By J.P. Dahdah, Founder & CEO of Vantage
According to a study published by the Employee Benefit Research Institute, investors who did not use a Self-Directed IRA to execute investment transactions prior to 2008 lost an average of 25% from their 401k plans during the 2008 global economic crisis.
The inflexibility of traditional IRAs makes them non-conducive for investing in a risky economy. With the stringent limitations on legal assets that qualify under a 401k plan; the likelihood that you are investing in a losing asset is just too great. This makes a Self-Directed IRA the better option for investing in a risky economy.
Here are the reasons why Self-Directed IRAs offer safer investment alternatives when the market becomes very volatile.
1. A Self-Directed IRA offers more options for investment so the likelihood of investing in a losing asset is reduced.
In 2008, precious metals were the investment of choice when the stock market tanked.

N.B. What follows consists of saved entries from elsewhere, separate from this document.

Lemma exhausted_worldFull (usedNames : gset string) :
  exhausted "x" (list_to_set (Sprintf_go "x" <$> takenSuffixes)) usedNames "types"
  = true.
Proof.
  apply exhausted_of_taken. intros s Hs.
  apply elem_of_list_to_set, list_elem_of_fmap_2. exact Hs.
Qed.

Lemma first_suffix_exhausted (w : World) (d : Disk) (inputFile : string)
    (numFiles : nat) (node : File) (st : Run) (out : Outcome) (it : Iter) :
  ParseFile w inputFile = inl node →
  splitGoFile w d inputFile numFiles = (st, out) →
  iters st !! 0 = Some it →
  exhausted (baseFileNameOf w inputFile) (existingFilesOf w inputFile) ∅ "types"
  = true →
  it_suffix it = Sprintf_sd "types" 999.
Proof.
  intros Hparse Hrun Hit Hex.
  rewrite (splitGoFile_first_iteration _ _ _ _ _ _ _ _ Hparse Hrun Hit).
  by apply unique_exhausted.
Qed.

Lemma baseFileNameOf_worldFull : baseFileNameOf worldFull "x.go" = "x".
Proof. vm_compute. reflexivity. Qed.

(** The run on this directory gives its only group the suffix
    [types999], and [x_types999.go] is in the snapshot. *)
Lemma suffix_collision_counterexample :
  ∃ it, iters (splitGoFile worldFull ∅ "x.go" 1).1 !! 0 = Some it
    ∧ it_suffix it = "types999"
    ∧ Sprintf_go (baseFileNameOf worldFull "x.go") (it_suffix it)
      ∈ existingFilesOf worldFull "x.go".
Proof.
  destruct (splitGoFile_enters_loop worldFull ∅ "x.go" 1 file1 fullEntries
              eq_refl ltac:(discriminate) eq_refl ltac:(lia)) as [it Hit].
  exists it. split; [exact Hit|].
  assert (it_suffix it = Sprintf_sd "types" 999) as Hsuffix.
  { apply (first_suffix_exhausted worldFull ∅ "x.go" 1 file1 _ _ it eq_refl
             (surjective_pairing _) Hit).
    rewrite existingFilesOf_worldFull, baseFileNameOf_worldFull.
    apply exhausted_worldFull. }
  rewrite Hsuffix, existingFilesOf_worldFull, baseFileNameOf_worldFull.
  split; [vm_compute; reflexivity|].
  apply elem_of_list_to_set, list_elem_of_fmap_2.
  unfold takenSuffixes. apply list_elem_of_further, elem_of_app. right.
  apply list_elem_of_fmap_2, elem_of_seq. lia.
Qed.
(* ===== verification/_CoqProject ===== *)
-Q . S2P
Prelude.v
Libc.v
Posix.v
RaftTypes.v
PacketFormat.v
Spinlock.v
TimedLock.v
RaftStorage.v
StorageSpec.v
RaftUtils.v
RaftFollower.v
RaftLeader.v
RaftCandidate.v
Raft.v
SnapshotInstall.v
SnapshotTransfer.v
Server.v
RaftView.v
RaftLog.v
StateMachine.v
ServerSpec.v
LockService.v
ServerRpc.v
ServerRpcSpec.v
Udp.v
ClientRpc.v
ClientRpcSpec.v
TestClients.v
TestClientsSpec.v
ClientSession.v
ElectionSpec.v
LogSpec.v
RaftRefine.v
LogRefine.v
Replication.v
Cluster.v
LogMatching.v
CommitSpec.v
CommitStep.v
CommitRefine.v
CommitSafety.v
FileFrames.v
FileSafety.v
Scenarios.v
LogInstances.v
CommitInstances.v
Instances.v
ServerInstances.v
SessionInstances.v
SnapshotInstances.v
ReplicationInstances.v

Gold grew by almost 400% from 2007 to 2011 while the Dow Jones Index lost nearly 40%. A Self-Directed IRA can offset volatility by opening access to alternative investments like precious metals.
2. Self-Directed IRAs allow investments in tangible assets.
Unlike the stock market where assets can go from hero to zero overnight, tangible assets remain marketable despite risky economic conditions. As an investor, you can always hold on to your assets and wait for better times or liquidate them at close to fair market value when all other paper assets are nearing the bottom of the tank.